• [TASK DESCRIPTION] Scan the material for the word "that", and copy each line where it shows up.

(ENTRIES SUPPLIED begins)

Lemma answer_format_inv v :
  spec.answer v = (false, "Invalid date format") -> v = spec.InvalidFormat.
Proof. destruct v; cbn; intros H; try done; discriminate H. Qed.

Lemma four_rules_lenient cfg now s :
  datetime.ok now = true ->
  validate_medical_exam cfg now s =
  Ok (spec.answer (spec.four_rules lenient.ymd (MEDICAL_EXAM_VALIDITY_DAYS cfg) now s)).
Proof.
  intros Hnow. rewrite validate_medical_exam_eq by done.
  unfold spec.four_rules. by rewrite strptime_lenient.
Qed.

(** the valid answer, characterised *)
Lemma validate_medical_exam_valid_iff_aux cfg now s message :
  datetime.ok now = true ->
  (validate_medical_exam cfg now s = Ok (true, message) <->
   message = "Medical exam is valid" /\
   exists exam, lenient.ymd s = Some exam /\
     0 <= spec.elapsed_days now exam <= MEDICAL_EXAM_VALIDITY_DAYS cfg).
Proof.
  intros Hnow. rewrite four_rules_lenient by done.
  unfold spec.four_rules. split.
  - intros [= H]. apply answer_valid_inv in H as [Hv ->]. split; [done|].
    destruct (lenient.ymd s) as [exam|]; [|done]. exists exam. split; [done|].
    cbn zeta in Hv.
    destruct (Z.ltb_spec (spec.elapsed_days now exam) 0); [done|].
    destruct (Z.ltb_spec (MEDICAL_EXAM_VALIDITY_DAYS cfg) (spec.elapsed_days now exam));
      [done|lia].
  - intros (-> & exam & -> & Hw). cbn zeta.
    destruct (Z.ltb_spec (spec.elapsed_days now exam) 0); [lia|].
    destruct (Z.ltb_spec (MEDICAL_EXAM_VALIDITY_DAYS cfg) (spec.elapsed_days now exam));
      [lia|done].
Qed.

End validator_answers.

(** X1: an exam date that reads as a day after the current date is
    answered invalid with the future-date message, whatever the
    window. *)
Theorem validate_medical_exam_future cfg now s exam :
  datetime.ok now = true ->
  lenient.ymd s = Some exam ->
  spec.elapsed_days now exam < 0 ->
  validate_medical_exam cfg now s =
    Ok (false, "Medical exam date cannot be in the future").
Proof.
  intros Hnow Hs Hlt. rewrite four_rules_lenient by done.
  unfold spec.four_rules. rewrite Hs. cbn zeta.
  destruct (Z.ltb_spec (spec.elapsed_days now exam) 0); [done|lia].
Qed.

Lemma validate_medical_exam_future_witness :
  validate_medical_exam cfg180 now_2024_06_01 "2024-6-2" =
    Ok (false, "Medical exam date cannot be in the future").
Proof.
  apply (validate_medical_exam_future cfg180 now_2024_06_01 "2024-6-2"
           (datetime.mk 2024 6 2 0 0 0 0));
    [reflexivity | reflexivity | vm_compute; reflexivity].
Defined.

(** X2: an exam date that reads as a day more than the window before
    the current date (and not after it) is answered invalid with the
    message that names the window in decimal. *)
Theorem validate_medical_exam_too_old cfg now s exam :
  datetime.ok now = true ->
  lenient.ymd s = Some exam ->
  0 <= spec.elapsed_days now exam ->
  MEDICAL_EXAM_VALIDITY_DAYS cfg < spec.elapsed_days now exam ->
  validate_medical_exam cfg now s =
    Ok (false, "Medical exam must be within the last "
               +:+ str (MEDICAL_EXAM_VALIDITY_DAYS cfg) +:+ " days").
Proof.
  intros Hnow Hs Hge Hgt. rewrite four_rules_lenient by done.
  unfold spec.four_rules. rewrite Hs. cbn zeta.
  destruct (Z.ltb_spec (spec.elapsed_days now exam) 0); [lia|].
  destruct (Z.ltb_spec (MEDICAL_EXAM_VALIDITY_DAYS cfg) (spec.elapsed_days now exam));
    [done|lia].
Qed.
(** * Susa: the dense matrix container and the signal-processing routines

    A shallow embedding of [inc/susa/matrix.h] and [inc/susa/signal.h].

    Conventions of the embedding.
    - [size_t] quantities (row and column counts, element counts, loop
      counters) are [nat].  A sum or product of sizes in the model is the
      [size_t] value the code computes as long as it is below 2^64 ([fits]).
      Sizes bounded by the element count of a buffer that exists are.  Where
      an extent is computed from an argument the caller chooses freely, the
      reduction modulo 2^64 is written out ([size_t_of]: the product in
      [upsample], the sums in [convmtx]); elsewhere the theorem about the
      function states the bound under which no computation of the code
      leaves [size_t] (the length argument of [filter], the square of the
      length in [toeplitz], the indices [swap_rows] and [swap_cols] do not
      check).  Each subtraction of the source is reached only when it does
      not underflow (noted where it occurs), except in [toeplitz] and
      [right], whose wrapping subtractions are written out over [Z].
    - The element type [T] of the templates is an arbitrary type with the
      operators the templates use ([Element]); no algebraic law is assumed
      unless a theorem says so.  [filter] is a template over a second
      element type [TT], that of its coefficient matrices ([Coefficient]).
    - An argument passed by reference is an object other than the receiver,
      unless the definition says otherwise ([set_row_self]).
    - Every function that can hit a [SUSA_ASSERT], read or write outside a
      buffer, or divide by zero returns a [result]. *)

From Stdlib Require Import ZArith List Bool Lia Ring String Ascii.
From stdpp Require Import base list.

(ENTRIES SUPPLIED ends)

• [RESULT OF THE EXERCISE]
(** X1: an exam date that reads as a day after the current date is
(** X2: an exam date that reads as a day more than the window before
    message that names the window in decimal. *)
      Sizes bounded by the element count of a buffer that exists are.  Where
      element type [TT], that of its coefficient matrices ([Coefficient]).
    - Every function that can hit a [SUSA_ASSERT], read or write outside a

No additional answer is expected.